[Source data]
(** C32: the mounted flag on the medium tells a crash from a clean unmount.
    From a mount on, through any calls of the journal, updates, failures of
    the volume, syncs and remounts, as long as the device takes the writes
    of the superblock, the flag on the medium is what the protocol says: set
    by a writable mount and by the way back to writable, taken off by the
    way to read-only unless the volume failed, and left alone otherwise.  So
    a crash of a writable mount leaves it set.  Put_super takes it off a
    writable volume that has not failed, whose next mount is then called
    unclean exactly when the error flag stands, and leaves it on one that
    has. *)
Theorem mount_flag_protocol `{RL : !RsLib} `{RS : !RsLibSpec} `{CL : !CrcLib} t cpu disk rdonly es :
  ctrl_here t cpu = true -> zlen disk = BEAMFS_BLOCK_SIZE -> bytes disk -> Forall event_fits es ->
  let m := foldl (sb_step t cpu) (snd (fill_super_flags t cpu true (read_mount disk rdonly))) es in
  let v := foldl (flag_step (ro_unknown (sb_ro_compat disk))) (FlagState rdonly false (negb rdonly || marked disk)) es in
  let disk' := m_medium (put_super_flags t cpu true m) in
  m_rdonly m = fs_rdonly v /\ s_failed (m_super m) = fs_failed v /\ marked (m_medium m) = fs_marked v /\
  (m_rdonly m = false -> marked (m_medium m) = true) /\
  marked disk' = fs_marked v && (fs_rdonly v || fs_failed v) /\
  (fs_rdonly v = false -> fs_failed v = false -> forall rdonly',
    fst (fill_super_flags t cpu true (read_mount disk' rdonly')) =
      negb (Z.land (sb_flags (s_beamfs_sb (m_super m))) BEAMFS_SB_FLAG_ERRORS =? 0)).
Proof.
  intros Hc Zd Bd He m v disk'. sb_consts.
  assert (Ok : super_ok (Super disk (Buffer disk true false) true false false)) by (by split).
  assert (R0 : refines (sb_ro_compat disk) (FlagState rdonly false (negb rdonly || marked disk))
    (snd (fill_super_flags t cpu true (read_mount disk rdonly)))).
  { unfold fill_super_flags. cbn [read_mount m_rdonly m_super s_beamfs_sb]. fold (sb_flags disk). destruct rdonly; [by split_and!|].
    destruct (flags_written t cpu Hc _ (Z.lor (sb_flags disk) BEAMFS_SB_FLAG_MOUNTED) Ok eq_refl) as (W1 & [W2 W2'] & W3 & _);
      [by apply lor_u32; [apply flags_range|]|].
    rewrite Z.lor_spec in W1. change (Z.testbit BEAMFS_SB_FLAG_MOUNTED 16) with true in W1. rewrite orb_true_r in W1. cbn [snd].
    match goal with |- context [sync_sbh true ?x] => destruct (sync_marked true x W1) as (Y1 & [Y2 Y3] & Y4 & _); [cbn [m_super with_super]; by rewrite W3|] end.
    split_and!; [exact Y1|exact Y4|rewrite Y3; exact W2'|rewrite Y2; exact W2|done]. }
  pose proof (run_refines t cpu Hc (sb_ro_compat disk) es _ _ R0 He) as R. fold m v in R. clearbody m v. clear R0 Ok es He.
  destruct R as ([Sm Md] & Rd & Fl & _ & Inv). pose proof (pending_marked t cpu Hc _ _ Sm) as [[O [M Mb]] [P1 P2]].
  unfold disk', put_super_flags. rewrite Rd. set (sp := beamfs_super_encode_pending t cpu (m_super m)) in *.
  split; [done|]. split; [done|]. split; [done|]. split; [intros E; rewrite Md; auto|]. rewrite P2, Fl.
  destruct (fs_rdonly v) eqn:Er; cbn [negb andb orb].
  { destruct (sync_marked (fs_marked v) (with_super m sp)) as ([_ Y] & _); [by split_and!|done|]. rewrite andb_true_r. by split. }
  destruct (fs_failed v) eqn:Ff; cbn [negb].
  { destruct (sync_marked (fs_marked v) (with_super m sp)) as ([_ Y] & _); [by split_and!|done|]. rewrite andb_true_r. by split. }
  pose proof (flags_range _ (so_bytes _ O)) as Rf. fold (sb_flags (s_beamfs_sb sp)).
  destruct (flags_written t cpu Hc sp (Z.ldiff (sb_flags (s_beamfs_sb sp)) BEAMFS_SB_FLAG_MOUNTED) O) as (W1 & _ & W3 & W4);
    [congruence|by apply ldiff_u32|].
  rewrite Z.ldiff_spec in W1. change (Z.testbit BEAMFS_SB_FLAG_MOUNTED 16) with true in W1. rewrite andb_false_r in W1.
  match goal with |- context [sync_sbh true ?x] => destruct (sync_marked false x W1) as ([_ Y] & _ & _ & Y4); [cbn [m_super with_super]; by rewrite W3|] end.
  rewrite andb_false_r. split; [exact Y|]. intros _ _ rdonly'. rewrite (Y4 W3). cbn [m_super with_super].
  unfold fill_super_flags. cbn [read_mount m_rdonly m_super s_beamfs_sb].
  fold (sb_flags (b_data (s_sbh (beamfs_dirty_super_now t cpu (set_flags sp (Z.ldiff (sb_flags (s_beamfs_sb sp)) BEAMFS_SB_FLAG_MOUNTED)))))).
  rewrite W4, unclean_errors. cbn [fst]. pose proof (pending_flags t cpu Hc _ (proj1 Sm)) as Ep. fold sp in Ep. rewrite Ep. by destruct rdonly'.
Qed.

Task to complete
Exact reproduction is required: output the lines from the start of the entries above through the line with "(snd (fill_super_flags t cpu true (read_mount disk rdonly)))).".

Answer to the problem
(** C32: the mounted flag on the medium tells a crash from a clean unmount.
    From a mount on, through any calls of the journal, updates, failures of
    the volume, syncs and remounts, as long as the device takes the writes
    of the superblock, the flag on the medium is what the protocol says: set
    by a writable mount and by the way back to writable, taken off by the
    way to read-only unless the volume failed, and left alone otherwise.  So
    a crash of a writable mount leaves it set.  Put_super takes it off a
    writable volume that has not failed, whose next mount is then called
    unclean exactly when the error flag stands, and leaves it on one that
    has. *)
Theorem mount_flag_protocol `{RL : !RsLib} `{RS : !RsLibSpec} `{CL : !CrcLib} t cpu disk rdonly es :
  ctrl_here t cpu = true -> zlen disk = BEAMFS_BLOCK_SIZE -> bytes disk -> Forall event_fits es ->
  let m := foldl (sb_step t cpu) (snd (fill_super_flags t cpu true (read_mount disk rdonly))) es in
  let v := foldl (flag_step (ro_unknown (sb_ro_compat disk))) (FlagState rdonly false (negb rdonly || marked disk)) es in
  let disk' := m_medium (put_super_flags t cpu true m) in
  m_rdonly m = fs_rdonly v /\ s_failed (m_super m) = fs_failed v /\ marked (m_medium m) = fs_marked v /\
  (m_rdonly m = false -> marked (m_medium m) = true) /\
  marked disk' = fs_marked v && (fs_rdonly v || fs_failed v) /\
  (fs_rdonly v = false -> fs_failed v = false -> forall rdonly',
    fst (fill_super_flags t cpu true (read_mount disk' rdonly')) =
      negb (Z.land (sb_flags (s_beamfs_sb (m_super m))) BEAMFS_SB_FLAG_ERRORS =? 0)).
Proof.
  intros Hc Zd Bd He m v disk'. sb_consts.
  assert (Ok : super_ok (Super disk (Buffer disk true false) true false false)) by (by split).
  assert (R0 : refines (sb_ro_compat disk) (FlagState rdonly false (negb rdonly || marked disk))
    (snd (fill_super_flags t cpu true (read_mount disk rdonly)))).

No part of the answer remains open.